(Entries taken from a collection)

★ ★ ★ ★ ★

(* ===== verification/IkeMsg.v ===== *)
(** * IKE messages and addresses

    The data types of free5gc/ike (RFC 7296 messages, EAP packets) and of the
    standard library's net package that the N3IWF reads and builds. The codec and the
    cryptography of free5gc/ike are parameters (see Env.v); only the structures and
    the protocol numbers assigned by IANA and 3GPP are written here. *)

From S2P Require Import Prelude.

(** ** Addresses *)

(** net.IP.To4: 4-byte form, or nil. *)
Definition v4InV6Prefix : bytes := [0; 0; 0; 0; 0; 0; 0; 0; 0; 0; 255; 255].
Definition To4 (ip : bytes) : bytes :=
  if decide (length ip = 4%nat) then ip
  else if decide (length ip = 16%nat ∧ take 12 ip = v4InV6Prefix) then drop 12 ip
  else [].

(** net.IP.Equal: an IPv4 address equals its IPv6 form. *)
Definition IP_Equal (a b : bytes) : bool :=
  if decide (length a = length b) then bool_decide (a = b)
  else bool_decide (To4 a ≠ [] ∧ To4 a = To4 b).

(** net.ParseIP of a dotted address: the 16-byte form. *)
Definition ParseIP (ip4 : bytes) : bytes := v4InV6Prefix ++ ip4.

(** []byte(s) *)
Definition str_bytes (s : string) : bytes :=
  map (λ a, Z.of_N (Ascii.N_of_ascii a)) (String.list_ascii_of_string s).

Record UDPAddr := mkUDP { ua_IP : bytes; ua_Port : Z }.
#[global] Instance UDPAddr_eq_dec : EqDecision UDPAddr.
Proof. solve_decision. Defined.

(** ** Transforms and proposals *)
Record Transform := mkTransform {
  tr_Type : Z;
  tr_ID : Z;
  tr_AttributePresent : bool;
  tr_AttributeValue : Z;
}.
Record Proposal := mkProposal {
  pr_Number : Z;
  pr_ProtocolID : Z;
  pr_SPI : bytes;
  pr_Encr : list Transform;
  pr_Prf : list Transform;
  pr_Integ : list Transform;
  pr_DH : list Transform;
  pr_ESN : list Transform;
}.
#[global] Instance Transform_eq_dec : EqDecision Transform.
Proof. solve_decision. Defined.
#[global] Instance Proposal_eq_dec : EqDecision Proposal.
Proof. solve_decision. Defined.

(** Transform types and identifiers (IANA IKEv2 parameters). *)
Definition TypeEncryptionAlgorithm : Z := 1.
Definition TypePseudorandomFunction : Z := 2.
Definition TypeIntegrityAlgorithm : Z := 3.
Definition TypeDiffieHellmanGroup : Z := 4.
Definition TypeExtendedSequenceNumbers : Z := 5.
Definition ENCR_DES_IV64 : Z := 1.
Definition ENCR_DES : Z := 2.
Definition ENCR_3DES : Z := 3.
Definition ENCR_RC5 : Z := 4.
Definition ENCR_IDEA : Z := 5.
Definition ENCR_CAST : Z := 6.
Definition ENCR_BLOWFISH : Z := 7.
Definition ENCR_3IDEA : Z := 8.
Definition ENCR_DES_IV32 : Z := 9.
Definition ENCR_NULL : Z := 11.
Definition ENCR_AES_CBC : Z := 12.
Definition ENCR_AES_CTR : Z := 13.
Definition AUTH_NONE : Z := 0.
Definition AUTH_HMAC_MD5_96 : Z := 1.
Definition AUTH_HMAC_SHA1_96 : Z := 2.
Definition AUTH_DES_MAC : Z := 3.
Definition AUTH_KPDK_MD5 : Z := 4.
Definition AUTH_AES_XCBC_96 : Z := 5.
Definition AUTH_HMAC_SHA2_256_128 : Z := 12.
Definition DH_1024_BIT_MODP : Z := 2.
Definition ESN_DISABLE : Z := 0.
Definition ESN_ENABLE : Z := 1.

(** ** Payloads *)
Record TrafficSelector := mkTS {
  ts_Type : Z; ts_Protocol : Z; ts_StartPort : Z; ts_EndPort : Z;
  ts_StartAddress : bytes; ts_EndAddress : bytes;
}.
Inductive EapTypeData :=
| EapExpanded (VendorID VendorType : Z) (VendorData : bytes)
| EapOtherType (type : Z).
Record EAP := mkEAP { eap_Code : Z; eap_Identifier : Z; eap_TypeData : option EapTypeData }.

(** ike_message.IKEPayload, one constructor per payload type the handlers name. *)
Inductive Payload :=
| PSA (proposals : list Proposal)
| PKE (group : Z) (data : bytes)
| PNonce (data : bytes)
| PN (protocol notify : Z) (spi data : bytes)
| PIDi (type : Z) (data : bytes)
| PIDr (type : Z) (data : bytes)
| PCERT (encoding : Z) (data : bytes)
| PCERTreq (encoding : Z) (authority : bytes)
| PAUTH (method : Z) (data : bytes)
| PEAP (e : EAP)
| PCP (type : Z) (attributes : list (Z * bytes))
| PTSi (selectors : list TrafficSelector)
| PTSr (selectors : list TrafficSelector)
| PD (protocol spiSize : Z) (count : Z) (spis : list Z)
| POther (type : Z).

Record IKEMessage := mkMsg {
  im_InitiatorSPI : Z;
  im_ResponderSPI : Z;
  im_ExchangeType : Z;
  im_Response : bool;
  im_Initiator : bool;
  im_MessageID : Z;
  im_Payloads : list Payload;
}.
Record IKEHeader := mkHdr {
  ih_InitiatorSPI : Z;
  ih_ResponderSPI : Z;
  ih_MajorVersion : Z;
  ih_ExchangeType : Z;
  ih_MessageID : Z;
}.

(** Protocol numbers (RFC 7296, RFC 3748, TS 24.502). *)
Definition IKE_SA_INIT : Z := 34.
Definition IKE_AUTH : Z := 35.
Definition CREATE_CHILD_SA : Z := 36.
Definition INFORMATIONAL : Z := 37.
Definition IKE_HEADER_LEN : Z := 28.
Definition TypeNone : Z := 0.
Definition TypeIKE : Z := 1.
Definition TypeESP : Z := 3.
Definition INVALID_IKE_SPI : Z := 4.
Definition INVALID_MAJOR_VERSION : Z := 5.
Definition NO_PROPOSAL_CHOSEN : Z := 14.
Definition INVALID_KE_PAYLOAD : Z := 17.
Definition AUTHENTICATION_FAILED : Z := 24.
Definition NAT_DETECTION_SOURCE_IP : Z := 16388.
Definition NAT_DETECTION_DESTINATION_IP : Z := 16389.
Definition ID_FQDN : Z := 2.
Definition X509CertificateSignature : Z := 4.
Definition RSADigitalSignature : Z := 1.
Definition SharedKeyMesageIntegrityCode : Z := 2.
Definition CFG_REPLY : Z := 2.
Definition INTERNAL_IP4_ADDRESS : Z := 1.
Definition INTERNAL_IP4_NETMASK : Z := 2.
Definition TS_IPV4_ADDR_RANGE : Z := 7.
Definition IPProtocolAll : Z := 0.
Definition EapCodeRequest : Z := 1.
Definition EapCodeResponse : Z := 2.
Definition EapCodeSuccess : Z := 3.
Definition EapCodeFailure : Z := 4.
Definition VendorId3GPP : Z := 10415.
Definition VendorTypeEAP5G : Z := 3.
Definition EAP5GType5GStart : Z := 1.
Definition EAP5GType5GStop : Z := 4.
Definition IPPROTO_TCP : Z := 6.
Definition IPPROTO_GRE : Z := 47.

(** Builders of free5gc/ike that only fill a structure. *)
Definition BuildNotification (protocol notify : Z) (spi data : bytes) : Payload := PN protocol notify spi data.
Definition BuildEAPSuccess (identifier : Z) : Payload := PEAP (mkEAP EapCodeSuccess identifier None).
Definition BuildEAPfailure (identifier : Z) : Payload := PEAP (mkEAP EapCodeFailure identifier None).
Definition BuildEAP5GStart (identifier : Z) : Payload :=
  PEAP (mkEAP EapCodeRequest identifier
    (Some (EapExpanded VendorId3GPP VendorTypeEAP5G [EAP5GType5GStart; 0]))).
Definition BuildIndividualTrafficSelector (ip : bytes) : TrafficSelector :=
  mkTS TS_IPV4_ADDR_RANGE IPProtocolAll 0 65535 ip ip.
Definition NewMessage (iSPI rSPI exchange : Z) (response initiator : bool) (messageID : Z)
    (payloads : list Payload) : IKEMessage :=
  mkMsg iSPI rSPI exchange response initiator messageID payloads.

★ ★ ★ ★ ★

ABOUT THIS EXERCISE: Take the entries above and return only the lines from the one with "#[global] Instance UDPAddr_eq_dec" to the one with "Definition DH_1024_BIT_MODP : Z := 2.", both included, unchanged.

EXPECTED ANSWER:
#[global] Instance UDPAddr_eq_dec : EqDecision UDPAddr.
Proof. solve_decision. Defined.

(** ** Transforms and proposals *)
Record Transform := mkTransform {
  tr_Type : Z;
  tr_ID : Z;
  tr_AttributePresent : bool;
  tr_AttributeValue : Z;
}.
Record Proposal := mkProposal {
  pr_Number : Z;
  pr_ProtocolID : Z;
  pr_SPI : bytes;
  pr_Encr : list Transform;
  pr_Prf : list Transform;
  pr_Integ : list Transform;
  pr_DH : list Transform;
  pr_ESN : list Transform;
}.
#[global] Instance Transform_eq_dec : EqDecision Transform.
Proof. solve_decision. Defined.
#[global] Instance Proposal_eq_dec : EqDecision Proposal.
Proof. solve_decision. Defined.

(** Transform types and identifiers (IANA IKEv2 parameters). *)
Definition TypeEncryptionAlgorithm : Z := 1.
Definition TypePseudorandomFunction : Z := 2.
Definition TypeIntegrityAlgorithm : Z := 3.
Definition TypeDiffieHellmanGroup : Z := 4.
Definition TypeExtendedSequenceNumbers : Z := 5.
Definition ENCR_DES_IV64 : Z := 1.
Definition ENCR_DES : Z := 2.
Definition ENCR_3DES : Z := 3.
Definition ENCR_RC5 : Z := 4.
Definition ENCR_IDEA : Z := 5.
Definition ENCR_CAST : Z := 6.
Definition ENCR_BLOWFISH : Z := 7.
Definition ENCR_3IDEA : Z := 8.
Definition ENCR_DES_IV32 : Z := 9.
Definition ENCR_NULL : Z := 11.
Definition ENCR_AES_CBC : Z := 12.
Definition ENCR_AES_CTR : Z := 13.
Definition AUTH_NONE : Z := 0.
Definition AUTH_HMAC_MD5_96 : Z := 1.
Definition AUTH_HMAC_SHA1_96 : Z := 2.
Definition AUTH_DES_MAC : Z := 3.
Definition AUTH_KPDK_MD5 : Z := 4.
Definition AUTH_AES_XCBC_96 : Z := 5.
Definition AUTH_HMAC_SHA2_256_128 : Z := 12.
Definition DH_1024_BIT_MODP : Z := 2.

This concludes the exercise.